[Extracted records]
(** * pyxtermjs: the pty session core of [pyxtermjs/app.py]

    A shallow embedding of the socket.io handlers [connect], [pty_input],
    [resize], of [set_winsize] and of the background task
    [read_and_forward_pty_output], over an explicit model of the process
    state they share: the [app.config] entries, the kernel side of the pty,
    and the history of the calls made to the operating system and to
    socket.io.

    Conventions:
    - a byte is a [Z] in [0, 256), a [bytes] object a [list Z];
    - a Python [str] is the list of its code points, each a [Z];
    - a Python call is a computation in the monad [Py]: it reads and
      updates the [World] and ends with a value, with a raised exception
      (the updates made before the raise stay), or never returns.

    What stands for the environment:
    - the kernel keeps, for each pty master open in the server, the bytes
      written to it, the bytes waiting to be read from it, its window size
      and whether the process on the slave end is still there;
    - the terminal between the two ends is a parameter of the kernel
      record ([Tty]): how much of a write its input queue takes before the
      writer has to wait, what it echoes of the input, what it makes of
      the child's output, and the most one read of the master returns;
    - [pty.fork] returns on one side of the fork, chosen by the kernel
      record; the outcome of each [subprocess.run] is given by the kernel
      record as well;
    - handlers and pump iterations run one at a time (see [step]). *)

From stdpp Require Import gmap strings list pretty.
From Stdlib Require Import ZArith Lia Ascii.

Open Scope Z_scope.

(** ** Python values, exceptions and results *)

Inductive PyExn : Type :=
| KeyError (key : string)
| TypeError
| AttributeError
| StructError
| UnicodeEncodeError
| UnicodeDecodeError
| OSError (errno : Z).

Definition EBADF : Z := 9.
Definition EAGAIN : Z := 11.
Definition EIO : Z := 5.

(** How a call ends: with a value, with an exception, blocked for ever in
    a system call that is never woken up ([Hang]), or still iterating a
    loop when the observation stops ([Running]). *)
Inductive Outcome (A : Type) : Type :=
| Ok (a : A)
| Raise (e : PyExn)
| Hang
| Running.
Arguments Ok {A} a.
Arguments Raise {A} e.
Arguments Hang {A}.
Arguments Running {A}.

(** The values a decoded socket.io (JSON) payload can hold, as far as the
    handlers can tell them apart. *)
Inductive PyVal : Type :=
| PyNone
| PyBool (b : bool)
| PyInt (n : Z)
| PyFloat (num : Z) (den : positive)
| PyStr (s : list Z).

(** The code points of an ASCII literal of the source. *)
Definition py_str (s : string) : list Z :=
  map (fun c => Z.of_N (Ascii.N_of_ascii c)) (String.list_ascii_of_string s).

(** ** The UTF-8 codec ([str.encode()], [bytes.decode(errors=...)])

    The handlers call [data["input"].encode()] and
    [os.read(...).decode(errors='ignore')]; both default to UTF-8.  The
    codec is CPython's: the encoder refuses surrogates, the decoder reports
    an invalid start byte (1 byte), an invalid continuation byte (the 1 to 3
    bytes before it) or an unexpected end of data (all the remaining
    bytes), and the [ignore] error handler skips the reported bytes. *)

Definition utf8_encode_char (ch : Z) : Outcome (list Z) :=
  if ch <? 0x80 then Ok [ch]
  else if ch <? 0x800 then
    Ok [Z.lor 0xC0 (ch ≫ 6); Z.lor 0x80 (Z.land ch 0x3F)]
  else if (0xD800 <=? ch) && (ch <=? 0xDFFF) then Raise UnicodeEncodeError
  else if ch <? 0x10000 then
    Ok [Z.lor 0xE0 (ch ≫ 12);
        Z.lor 0x80 (Z.land (ch ≫ 6) 0x3F);
        Z.lor 0x80 (Z.land ch 0x3F)]
  else
    Ok [Z.lor 0xF0 (ch ≫ 18);
        Z.lor 0x80 (Z.land (ch ≫ 12) 0x3F);
        Z.lor 0x80 (Z.land (ch ≫ 6) 0x3F);
        Z.lor 0x80 (Z.land ch 0x3F)].

Fixpoint str_encode (s : list Z) : Outcome (list Z) :=
  match s with
  | [] => Ok []
  | ch :: s' =>
      match utf8_encode_char ch with
      | Ok bs =>
          match str_encode s' with
          | Ok r => Ok (bs ++ r)
          | o => o
          end
      | o => o
      end
  end.

Definition IS_CONTINUATION_BYTE (ch : Z) : bool :=
  (0x80 <=? ch) && (ch <? 0xC0).

(** What the decoder finds at the head of the remaining input. *)
Inductive Utf8Step : Type :=
| Decoded (ch : Z) (len : nat)
| InvalidStart
| InvalidContinuation (len : nat)
| UnexpectedEnd.

Definition utf8_decode1 (s : list Z) : Utf8Step :=
  match s with
  | [] => UnexpectedEnd
  | ch :: s1 =>
      if ch <? 0x80 then Decoded ch 1
      else if ch <? 0xE0 then
        (* \xC2\x80-\xDF\xBF: 0080-07FF *)
        if ch <? 0xC2 then InvalidStart
        else match s1 with
             | [] => UnexpectedEnd
             | ch2 :: _ =>
                 if negb (IS_CONTINUATION_BYTE ch2) then InvalidContinuation 1
                 else Decoded ((ch ≪ 6) + ch2 - ((0xC0 ≪ 6) + 0x80)) 2
             end
      else if ch <? 0xF0 then
        (* \xE0\xA0\x80-\xEF\xBF\xBF: 0800-FFFF *)
        match s1 with
        | [] => UnexpectedEnd
        | [ch2] =>
            if negb (IS_CONTINUATION_BYTE ch2)
               || (if ch2 <? 0xA0 then ch =? 0xE0 else ch =? 0xED)
            then InvalidContinuation 1
            else UnexpectedEnd
        | ch2 :: ch3 :: _ =>
            if negb (IS_CONTINUATION_BYTE ch2) then InvalidContinuation 1
            else if (ch =? 0xE0) && (ch2 <? 0xA0) then InvalidContinuation 1
            else if (ch =? 0xED) && (0xA0 <=? ch2) then InvalidContinuation 1
            else if negb (IS_CONTINUATION_BYTE ch3) then InvalidContinuation 2
            else Decoded ((ch ≪ 12) + (ch2 ≪ 6) + ch3
                          - ((0xE0 ≪ 12) + (0x80 ≪ 6) + 0x80)) 3
        end
      else if ch <? 0xF5 then
        (* \xF0\x90\x80\x80-\xF4\x8F\xBF\xBF: 10000-10FFFF *)
        match s1 with
        | [] => UnexpectedEnd
        | [ch2] =>
            if negb (IS_CONTINUATION_BYTE ch2)
               || (if ch2 <? 0x90 then ch =? 0xF0 else ch =? 0xF4)
            then InvalidContinuation 1
            else UnexpectedEnd
        | [ch2; ch3] =>
            if negb (IS_CONTINUATION_BYTE ch2)
               || (if ch2 <? 0x90 then ch =? 0xF0 else ch =? 0xF4)
            then InvalidContinuation 1
            else if negb (IS_CONTINUATION_BYTE ch3) then InvalidContinuation 2
            else UnexpectedEnd
        | ch2 :: ch3 :: ch4 :: _ =>
            if negb (IS_CONTINUATION_BYTE ch2) then InvalidContinuation 1
            else if (ch =? 0xF0) && (ch2 <? 0x90) then InvalidContinuation 1
            else if (ch =? 0xF4) && (0x90 <=? ch2) then InvalidContinuation 1
            else if negb (IS_CONTINUATION_BYTE ch3) then InvalidContinuation 2
            else if negb (IS_CONTINUATION_BYTE ch4) then InvalidContinuation 3
            else Decoded ((ch ≪ 18) + (ch2 ≪ 12) + (ch3 ≪ 6) + ch4
                          - ((0xF0 ≪ 18) + (0x80 ≪ 12) + (0x80 ≪ 6) + 0x80)) 4
        end
      else InvalidStart
  end.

PROMPT: Each line above is to be reproduced exactly. Leave none out.

TASK RESPONSE:
(** * pyxtermjs: the pty session core of [pyxtermjs/app.py]

    A shallow embedding of the socket.io handlers [connect], [pty_input],
    [resize], of [set_winsize] and of the background task
    [read_and_forward_pty_output], over an explicit model of the process
    state they share: the [app.config] entries, the kernel side of the pty,
    and the history of the calls made to the operating system and to
    socket.io.

    Conventions:
    - a byte is a [Z] in [0, 256), a [bytes] object a [list Z];
    - a Python [str] is the list of its code points, each a [Z];
    - a Python call is a computation in the monad [Py]: it reads and
      updates the [World] and ends with a value, with a raised exception
      (the updates made before the raise stay), or never returns.

    What stands for the environment:
    - the kernel keeps, for each pty master open in the server, the bytes
      written to it, the bytes waiting to be read from it, its window size
      and whether the process on the slave end is still there;
    - the terminal between the two ends is a parameter of the kernel
      record ([Tty]): how much of a write its input queue takes before the
      writer has to wait, what it echoes of the input, what it makes of
      the child's output, and the most one read of the master returns;
    - [pty.fork] returns on one side of the fork, chosen by the kernel
      record; the outcome of each [subprocess.run] is given by the kernel
      record as well;
    - handlers and pump iterations run one at a time (see [step]). *)

From stdpp Require Import gmap strings list pretty.
From Stdlib Require Import ZArith Lia Ascii.

Open Scope Z_scope.

(** ** Python values, exceptions and results *)

Inductive PyExn : Type :=
| KeyError (key : string)
| TypeError
| AttributeError
| StructError
| UnicodeEncodeError
| UnicodeDecodeError
| OSError (errno : Z).

Definition EBADF : Z := 9.
Definition EAGAIN : Z := 11.
Definition EIO : Z := 5.

(** How a call ends: with a value, with an exception, blocked for ever in
    a system call that is never woken up ([Hang]), or still iterating a
    loop when the observation stops ([Running]). *)
Inductive Outcome (A : Type) : Type :=
| Ok (a : A)
| Raise (e : PyExn)
| Hang
| Running.
Arguments Ok {A} a.
Arguments Raise {A} e.
Arguments Hang {A}.
Arguments Running {A}.

(** The values a decoded socket.io (JSON) payload can hold, as far as the
    handlers can tell them apart. *)
Inductive PyVal : Type :=
| PyNone
| PyBool (b : bool)
| PyInt (n : Z)
| PyFloat (num : Z) (den : positive)
| PyStr (s : list Z).

(** The code points of an ASCII literal of the source. *)
Definition py_str (s : string) : list Z :=
  map (fun c => Z.of_N (Ascii.N_of_ascii c)) (String.list_ascii_of_string s).

(** ** The UTF-8 codec ([str.encode()], [bytes.decode(errors=...)])

    The handlers call [data["input"].encode()] and
    [os.read(...).decode(errors='ignore')]; both default to UTF-8.  The
    codec is CPython's: the encoder refuses surrogates, the decoder reports
    an invalid start byte (1 byte), an invalid continuation byte (the 1 to 3
    bytes before it) or an unexpected end of data (all the remaining
    bytes), and the [ignore] error handler skips the reported bytes. *)

Definition utf8_encode_char (ch : Z) : Outcome (list Z) :=
  if ch <? 0x80 then Ok [ch]
  else if ch <? 0x800 then
    Ok [Z.lor 0xC0 (ch ≫ 6); Z.lor 0x80 (Z.land ch 0x3F)]
  else if (0xD800 <=? ch) && (ch <=? 0xDFFF) then Raise UnicodeEncodeError
  else if ch <? 0x10000 then
    Ok [Z.lor 0xE0 (ch ≫ 12);
        Z.lor 0x80 (Z.land (ch ≫ 6) 0x3F);
        Z.lor 0x80 (Z.land ch 0x3F)]
  else
    Ok [Z.lor 0xF0 (ch ≫ 18);
        Z.lor 0x80 (Z.land (ch ≫ 12) 0x3F);
        Z.lor 0x80 (Z.land (ch ≫ 6) 0x3F);
        Z.lor 0x80 (Z.land ch 0x3F)].

Fixpoint str_encode (s : list Z) : Outcome (list Z) :=
  match s with
  | [] => Ok []
  | ch :: s' =>
      match utf8_encode_char ch with
      | Ok bs =>
          match str_encode s' with
          | Ok r => Ok (bs ++ r)
          | o => o
          end
      | o => o
      end
  end.

Definition IS_CONTINUATION_BYTE (ch : Z) : bool :=
  (0x80 <=? ch) && (ch <? 0xC0).

(** What the decoder finds at the head of the remaining input. *)
Inductive Utf8Step : Type :=
| Decoded (ch : Z) (len : nat)
| InvalidStart
| InvalidContinuation (len : nat)
| UnexpectedEnd.

Definition utf8_decode1 (s : list Z) : Utf8Step :=
  match s with
  | [] => UnexpectedEnd
  | ch :: s1 =>
      if ch <? 0x80 then Decoded ch 1
      else if ch <? 0xE0 then
        (* \xC2\x80-\xDF\xBF: 0080-07FF *)
        if ch <? 0xC2 then InvalidStart
        else match s1 with
             | [] => UnexpectedEnd
             | ch2 :: _ =>
                 if negb (IS_CONTINUATION_BYTE ch2) then InvalidContinuation 1
                 else Decoded ((ch ≪ 6) + ch2 - ((0xC0 ≪ 6) + 0x80)) 2
             end
      else if ch <? 0xF0 then
        (* \xE0\xA0\x80-\xEF\xBF\xBF: 0800-FFFF *)
        match s1 with
        | [] => UnexpectedEnd
        | [ch2] =>
            if negb (IS_CONTINUATION_BYTE ch2)
               || (if ch2 <? 0xA0 then ch =? 0xE0 else ch =? 0xED)
            then InvalidContinuation 1
            else UnexpectedEnd
        | ch2 :: ch3 :: _ =>
            if negb (IS_CONTINUATION_BYTE ch2) then InvalidContinuation 1
            else if (ch =? 0xE0) && (ch2 <? 0xA0) then InvalidContinuation 1
            else if (ch =? 0xED) && (0xA0 <=? ch2) then InvalidContinuation 1
            else if negb (IS_CONTINUATION_BYTE ch3) then InvalidContinuation 2
            else Decoded ((ch ≪ 12) + (ch2 ≪ 6) + ch3
                          - ((0xE0 ≪ 12) + (0x80 ≪ 6) + 0x80)) 3
        end
      else if ch <? 0xF5 then
        (* \xF0\x90\x80\x80-\xF4\x8F\xBF\xBF: 10000-10FFFF *)
        match s1 with
        | [] => UnexpectedEnd
        | [ch2] =>
            if negb (IS_CONTINUATION_BYTE ch2)
               || (if ch2 <? 0x90 then ch =? 0xF0 else ch =? 0xF4)
            then InvalidContinuation 1
            else UnexpectedEnd
        | [ch2; ch3] =>
            if negb (IS_CONTINUATION_BYTE ch2)
               || (if ch2 <? 0x90 then ch =? 0xF0 else ch =? 0xF4)
            then InvalidContinuation 1
            else if negb (IS_CONTINUATION_BYTE ch3) then InvalidContinuation 2
            else UnexpectedEnd
        | ch2 :: ch3 :: ch4 :: _ =>
            if negb (IS_CONTINUATION_BYTE ch2) then InvalidContinuation 1
            else if (ch =? 0xF0) && (ch2 <? 0x90) then InvalidContinuation 1
            else if (ch =? 0xF4) && (0x90 <=? ch2) then InvalidContinuation 1
            else if negb (IS_CONTINUATION_BYTE ch3) then InvalidContinuation 2
            else if negb (IS_CONTINUATION_BYTE ch4) then InvalidContinuation 3
            else Decoded ((ch ≪ 18) + (ch2 ≪ 12) + (ch3 ≪ 6) + ch4
                          - ((0xF0 ≪ 18) + (0x80 ≪ 12) + (0x80 ≪ 6) + 0x80)) 4
        end
      else InvalidStart
  end.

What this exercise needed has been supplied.